Exercise objective — Please give the number of lines in the records below where the word "unfold" occurs, and nothing else.

Exercise data —
(** [chipset_raster32] of hal.c.  A C [int] from a Python integer; sums and
    differences of two of them are not cut to 32 bits here, as an overflow of
    theirs is undefined in C. *)
Definition c_int (v : Z) : Z :=
  if (- 2 ^ 63 <=? v) && (v <? 2 ^ 63) then (v + 2 ^ 31) mod 2 ^ 32 - 2 ^ 31 else 0.
Definition c_color (v : Z) : Z := if (0 <=? v) && (v <? 2 ^ 64) then v mod 2 ^ 24 else 0xFFFFFF.
(** [(x + scroll) % n], made positive. *)
Definition c_wrap (x n : Z) : Z := let r := Z.rem x n in if r <? 0 then r + n else r.
Definition c_word (l : bytes) (i : Z) : Z := Z.land (le_val (take 4 (drop (Z.to_nat (i * 4)) l))) 0xFFFFFF.
Definition c_raw (indexed : bool) (l : bytes) (i : Z) : Z := if indexed then nth (Z.to_nat i) l 0 else c_word l i.
Definition c_palette (pal : list Z) (i : Z) : Z := if i <? 32 then nth (Z.to_nat i) (map c_color pal) 0 else 0.
Definition c_field (p : Playfield) (width height x y : Z) : Z :=
  c_raw (pf_indexed p) (pf_pixels p) (c_wrap (y + c_int (pf_scroll_y p)) height * width + c_wrap (x + c_int (pf_scroll_x p)) width).
Definition c_layer (p : Playfield) (pal : list Z) (raw : Z) : Z := if pf_indexed p then c_palette pal raw else raw.
Definition c_enabled (s : Sprite) : bool :=
  sp_enabled s && negb (len (sp_pixels s) <? c_int (sp_w s) * c_int (sp_h s) * (if sp_indexed s then 1 else 4)).
Fixpoint c_sprites (l : list Sprite) (view_indexed : bool) (pal : list Z) (x y color : Z) : Z :=
  match l with
  | [] => color
  | s :: l =>
      let sx := x - c_int (sp_x s) in
      let sy := y - c_int (sp_y s) in
      if negb (c_enabled s) || (sx <? 0) || (sy <? 0) || (c_int (sp_w s) <=? sx) || (c_int (sp_h s) <=? sy) then c_sprites l view_indexed pal x y color
      else
        let raw := c_raw (sp_indexed s) (sp_pixels s) (sy * c_int (sp_w s) + sx) in
        if raw =? Z.land (c_int (sp_key_color s)) (if sp_indexed s then 0xFF else 0xFFFFFF) then c_sprites l view_indexed pal x y color
        else if sp_indexed s && view_indexed then c_palette pal raw else raw
  end.
Definition c_pixel (pf0 pf1 : Playfield) (width height : Z) (row : row_state) (sprites : list Sprite) (view_indexed : bool) (x y : Z) : Z :=
  let '(pal, bplcon, key, visible) := row in
  if negb visible then 0
  else
    let color := c_layer pf0 pal (c_field pf0 width height x y) in
    let p1raw := c_field pf1 width height x y in
    let hidden :=
      if negb (Z.land (c_int bplcon) 1 =? 0) then p1raw =? Z.land (c_int key) (if pf_indexed pf1 then 0xFF else 0xFFFFFF) else p1raw =? 0 in
    let color := if hidden then color else c_layer pf1 pal p1raw in
    c_sprites (take 8 sprites) view_indexed pal x y color.
Definition chipset_raster32 (dest : bytes) (pf0 pf1 : Playfield) (rows : list row_state) (sprites : list Sprite) (view_indexed : bool) : result bytes :=
  let width := c_int (pf_width pf0) in
  let height := c_int (pf_height pf0) in
  if (width <=? 0) || (height <=? 0) || (len dest <? width * height * 4) then Err ValueError
  else if (len (pf_pixels pf0) <? width * height * (if pf_indexed pf0 then 1 else 4))
          || (len (pf_pixels pf1) <? width * height * (if pf_indexed pf1 then 1 else 4)) || (len rows <? height) then Err ValueError
  else
    Ok (concat (map (fun '(y, row) =>
                  concat (map (fun x => le_bytes 4 (Z.lor (c_pixel pf0 pf1 width height row sprites view_indexed x y) 0xFF000000)) (range width)))
                  (combine (range height) rows))
        ++ drop (Z.to_nat (width * height * 4)) dest).
Lemma read_text_typed ls rest fuel acc (s : Editor) :
  Forall typed_line ls -> ed_in s = keystrokes ls ++ lit "." ++ newline :: rest -> (length ls < fuel)%nat ->
  exists o, read_text_loop fuel acc s = (Ok (acc ++ ls), set_term rest o s).
Proof.
  intros Hls. revert fuel acc s. induction Hls as [|l ls [Hl Hd] Hls IH]; intros fuel acc s Hi Hf;
    (destruct fuel as [|fuel]; [simpl in Hf; lia|]); cbn [read_text_loop].
  - destruct (read_line_typed (lit ".") rest s) as (o & E); [by repeat constructor|done|]. exists o.
    rewrite (bind_step _ _ _ _ _ E). by rewrite beq_refl, app_nil_r.
  - destruct (read_line_typed l (keystrokes ls ++ lit "." ++ newline :: rest) s) as (o & E); [done| |].
    { rewrite Hi. unfold keystrokes. cbn [map concat]. by rewrite <- !(assoc_L (++)). }
    rewrite (bind_step _ _ _ _ _ E). destruct (beq_spec l (lit ".")); [done|].
    destruct (IH fuel (acc ++ [l]) (set_term (keystrokes ls ++ lit "." ++ newline :: rest) o s)) as (o' & E'); [done|simpl in Hf; lia|].
    exists o'. rewrite E'. by rewrite <- (assoc_L (++)).
Qed.

Lemma keystrokes_length ls : (length ls <= length (keystrokes ls))%nat.
Proof. unfold keystrokes. induction ls as [|l ls IH]; simpl; [lia|]. rewrite !length_app. simpl. lia. Qed.

(** Typed text arrives: after [a] at the line behind [p], the lines typed
    up to the closing dot stand in the buffer behind [p], the last of them is
    the current line, and the terminal is left at what follows the dot. *)
Theorem ed_append_text (s : Editor) p q ls rest :
  ed_lines s = p ++ q -> ls <> [] -> Forall typed_line ls ->
  ed_in s = keystrokes ls ++ lit "." ++ newline :: rest ->
  exists s', command_append (len p) s = (Ok tt, s') /\
    ed_lines s' = p ++ ls ++ q /\ ed_dot s' = len p + len ls /\ ed_in s' = rest /\ ed_undo s' = ed_lines s.
Proof.
  intros Hl Hne Hls Hi. destruct (read_text_typed ls rest (S (length (ed_in s))) [] s) as (o & E); [done..| |].
  { rewrite Hi, length_app. pose proof (keystrokes_length ls). lia. }
  unfold command_append. rewrite (bind_step read_text _ s ls (set_term rest o s)) by exact E.
  destruct ls as [|l ls']; [done|]. set (ls := l :: ls') in *.
  unfold insert_after. change (match ls with [] => _ | _ => ?m end) with m.
  unfold bind, snapshot, get, modify. simpl. eexists. split; [reflexivity|]. simpl. rewrite Hl, len_app.
  pose proof (len_nonneg p). pose proof (len_nonneg q).
  replace (Z.max _ _) with (len p) by lia. by rewrite slice_assign_at.
Qed.

(** ** The loops end *)

Lemma count_while_nonneg f (l : str) : 0 <= count_while f l.
Proof. induction l as [|c l IH]; simpl; [done|]. case_match; lia. Qed.
Lemma skip_while_ge f c pos : pos <= skip_while f c pos.
Proof. unfold skip_while. pose proof (count_while_nonneg f (drop (Z.to_nat pos) c)). lia. Qed.
Lemma char_at_lt c pos x : 0 <= pos -> char_at c pos = Some x -> pos < len c.
Proof. unfold char_at, len. intros Hp Hx. apply lookup_lt_Some in Hx. lia. Qed.
Lemma ed_move_witness :
  exists s', command_move 1 1 3 three = (Ok tt, s') /\ ed_lines s' = [lit "two"; lit "three"; lit "one"].
Proof.
  destruct (ed_move three [] [lit "one"] [lit "two"; lit "three"] []) as [H1 _]; [discriminate..|].
  destruct (H1 eq_refl) as (s' & E & Hl & _). exists s'. split; [exact E|exact Hl].
Defined.

Lemma ed_append_text_witness :
  exists s', command_append 1 (set_term (keys ["new"; "."; "p"]%string) [] three) = (Ok tt, s') /\
    ed_lines s' = [lit "one"; lit "new"; lit "two"; lit "three"].
Proof.
  destruct (ed_append_text (set_term (keys ["new"; "."; "p"]%string) [] three) [lit "one"] [lit "two"; lit "three"]
              [lit "new"] (keys ["p"]%string)) as (s' & E & Hl & _).
  - reflexivity.
  - discriminate.
  - repeat constructor; discriminate.
  - reflexivity.
  - exists s'. split; [exact E|exact Hl].
Defined.

Lemma ed_terminates_witness : parse_offsets 4 (lit "1+2") 1 1 <> Err RuntimeError.
Proof. apply (ed_terminates 1 three (lit "1+2") 1 1 0). lia. Defined.

Lemma ed_write_read_witness :
  exists s', (write_file (lit "/etc/motd") 1 3 false ;;; load_file 2 (lit "/etc/motd") true) three = (Ok tt, s') /\
    ed_lines s' = ed_lines three.
Proof.
  destruct (ed_write_read 2 (lit "/etc/motd") three 3 (lit "hello")) as (s' & E & Hl & _).
  - discriminate.
  - refine (bool_decide_unpack _ _). by vm_compute.
  - by vm_compute.
  - by vm_compute.
  - intros data E. vm_compute in E. injection E as <-. vm_compute. discriminate.
  - exists s'. split; [exact E|exact Hl].
Defined.
(* ===== verification/Commands.v ===== *)
(** * The commands of /bin ([kernel/commands.py])

    The commands that work on files and connections, as routines over what they
    print, the filesystem switch and the network.  The network is the interface
    [Streams]: what [tcp.py] and [stack.py] offer a task, each call from its
    start to its return.  Texts of exceptions and the table of processes are
    parameters.

    After the definitions: what [cp] and [mv] do over any filesystem that keeps
    the laws of files and entries, what [cat] prints, what [ftp] saves, with
    tmpfs as the instance. *)

From Stdlib Require Import ZArith Lia Ascii.
From stdpp Require Import base list gmap numbers strings.
From S2P Require Import Prelude Bytes Pystr Vfs VfsProps Tmpfs Ed EdProps EdFiles.

Local Open Scope Z_scope.

(** ** Strings *)

Definition _abspath (path cwd : str) : str :=
  let target := if startswith path [slash] then path else rstrip is_slash cwd ++ [slash] ++ path in
  [slash] ++ join [slash] (norm_segs [] (split slash target)).

Definition rjust (n : Z) (s : str) : str := replicate (Z.to_nat (n - len s)) space ++ s.
Definition ljust (n : Z) (s : str) : str := s ++ replicate (Z.to_nat (n - len s)) space.

(** Code points in order, as Python compares strings, and [sorted]. *)
Fixpoint str_leb (a b : str) : bool :=
  match a, b with
  | [], _ => true
  | _, [] => false
  | x :: a', y :: b' => (x <? y) || ((x =? y) && str_leb a' b')
  end.
Fixpoint insert_str (x : str) (l : list str) : list str :=
  match l with
  | [] => [x]
  | y :: l' => if str_leb x y then x :: l else y :: insert_str x l'
  end.
Definition sorted_strs (l : list str) : list str := fold_right insert_str [] l.
(* ===== verification/Shell.v ===== *)
(** * The shell ([kernel/shell.py])

    The interactive shell of the kernel: reading a line, completing names,
    telling commands from Python, running scripts of the filesystem, the
    sub-shell and the history file.  What runs Python is a parameter: the
    evaluation of a block, the execution of a script, the objects its
    namespace leads to, whether a block is complete.  Input that has ended
    raises [EOFError]; names are ASCII.

    After the definitions: what the terminal shows is the line the shell got,
    completion keeps what was typed and adds no more than all candidates
    agree on, and the history read at the next start is the lines entered. *)

From Stdlib Require Import ZArith Lia Ascii.
From stdpp Require Import base list gmap numbers strings.
From S2P Require Import Prelude Bytes Pystr Vfs VfsProps Tmpfs Ed EdProps EdFiles Commands.

Local Open Scope Z_scope.

(** ** Strings *)

Definition tab : Z := 9.
Definition backspace : Z := 8.
Definition DEL : Z := 127.

(** [line.split()]. *)
Fixpoint split_ws_from (word : str) (s : str) : list str :=
  match s with
  | [] => match word with [] => [] | _ => [word] end
  | c :: s' =>
      if is_space c then match word with [] => split_ws_from [] s' | _ => word :: split_ws_from [] s' end
      else split_ws_from (word ++ [c]) s'
  end.
Definition split_ws (s : str) : list str := split_ws_from [] s.

Definition is_word (c : Z) : bool := is_alpha c || (c =? 95) || is_digit c.
Definition isidentifier (s : str) : bool :=
  match s with [] => false | c :: s' => (is_alpha c || (c =? 95)) && forallb is_word s' end.

(** [s.replace(old, new)] for a non-empty [old]: from the left, not
    overlapping; [skip] counts the characters of a match still to pass. *)
Fixpoint replace_from (old new : str) (skip : nat) (s : str) : str :=
  match s with
  | [] => []
  | c :: s' =>
      match skip with
      | S k => replace_from old new k s'
      | O => if startswith s old then new ++ replace_from old new (length old - 1) s' else c :: replace_from old new O s'
      end
  end.
Definition replace (old new s : str) : str := replace_from old new O s.

(** [text.splitlines()]. *)
Definition is_break (c : Z) : bool :=
  ((10 <=? c) && (c <=? 13)) || ((28 <=? c) && (c <=? 30)) || (c =? 133) || (c =? 8232) || (c =? 8233).
Fixpoint splitlines_from (line : str) (s : str) : list str :=
  match s with
  | [] => match line with [] => [] | _ => [line] end
  | c :: s' =>
      if is_break c then
        match s' with
        | d :: s'' => if (c =? 13) && (d =? 10) then line :: splitlines_from [] s'' else line :: splitlines_from [] s'
        | [] => [line]
        end
      else splitlines_from (line ++ [c]) s'
  end.
Definition splitlines (s : str) : list str := splitlines_from [] s.

Definition endswith (s suf : str) : bool := beq (drop (length s - length suf) s) suf && (length suf <=? length s)%nat.

(** ** Completion *)

(** The text before the token under the cursor, and the token. *)
Fixpoint count_back (stop : Z -> bool) (rs : str) : nat := match rs with c :: rs' => if stop c then O else S (count_back stop rs') | [] => O end.
Definition token_start (delimiters : str) (line : str) : nat := length line - count_back (fun c => existsb (Z.eqb c) delimiters) (rev line).
Definition python_delimiters : str := lit " " ++ [9; 13; 10] ++ lit "'" ++ [34] ++ lit "`({[=,:;+-*/%&|^~<>!".
Definition file_delimiters : str := lit " " ++ [9; 13; 10] ++ lit "'" ++ [34] ++ lit "`({[=,:;".

(** The common prefix of two strings, and of all. *)
Fixpoint common2 (a b : str) : str :=
  match a, b with
  | x :: a', y :: b' => if x =? y then x :: common2 a' b' else []
  | _, _ => []
  end.
Definition _common_prefix (items : list str) : str := match items with [] => [] | x :: l => fold_left common2 l x end.

Definition _filename_completion_candidates (line : str) (entries : list str) : list str :=
  let start := token_start file_delimiters line in
  let token := drop start line in
  let leading := if startswith token (lit "./") then lit "./" else [] in
  let prefix := if startswith token (lit "./") then drop 2 token else token in
  if existsb is_slash prefix then []
  else map (fun entry => take start line ++ leading ++ entry) (List.filter (fun entry => startswith entry prefix) entries).

(** [dir_of]: the attribute names of what a dotted path leads to from the
    namespace, [None] when a lookup fails. *)
Definition dot : Z := 46.
Definition _complete_python (dir_of : list str -> option (list str)) (line : str) : list str :=
  let start := token_start python_delimiters line in
  let token := drop start line in
  let pieces := split dot token in
  match pieces with
  | [] | [_] => []
  | _ =>
      let parts := removelast pieces in
      let partial := List.last pieces [] in
      if negb (forallb isidentifier parts) then []
      else match dir_of parts with
           | None => []
           | Some attrs =>
               let head := take start line ++ join [dot] parts ++ [dot] in
               let hidden a := startswith a (lit "_") && negb (startswith partial (lit "_")) in
               sorted_strs (map (fun a => head ++ a) (List.filter (fun a => negb (hidden a) && startswith a partial) attrs))
           end
  end.
Definition _complete_filename (dir_of : list str -> option (list str)) (entries : list str) (line : str) : list str :=
  match _complete_python dir_of line with
  | [] => _filename_completion_candidates line entries
  | py => py
  end.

Answer to this problem — 7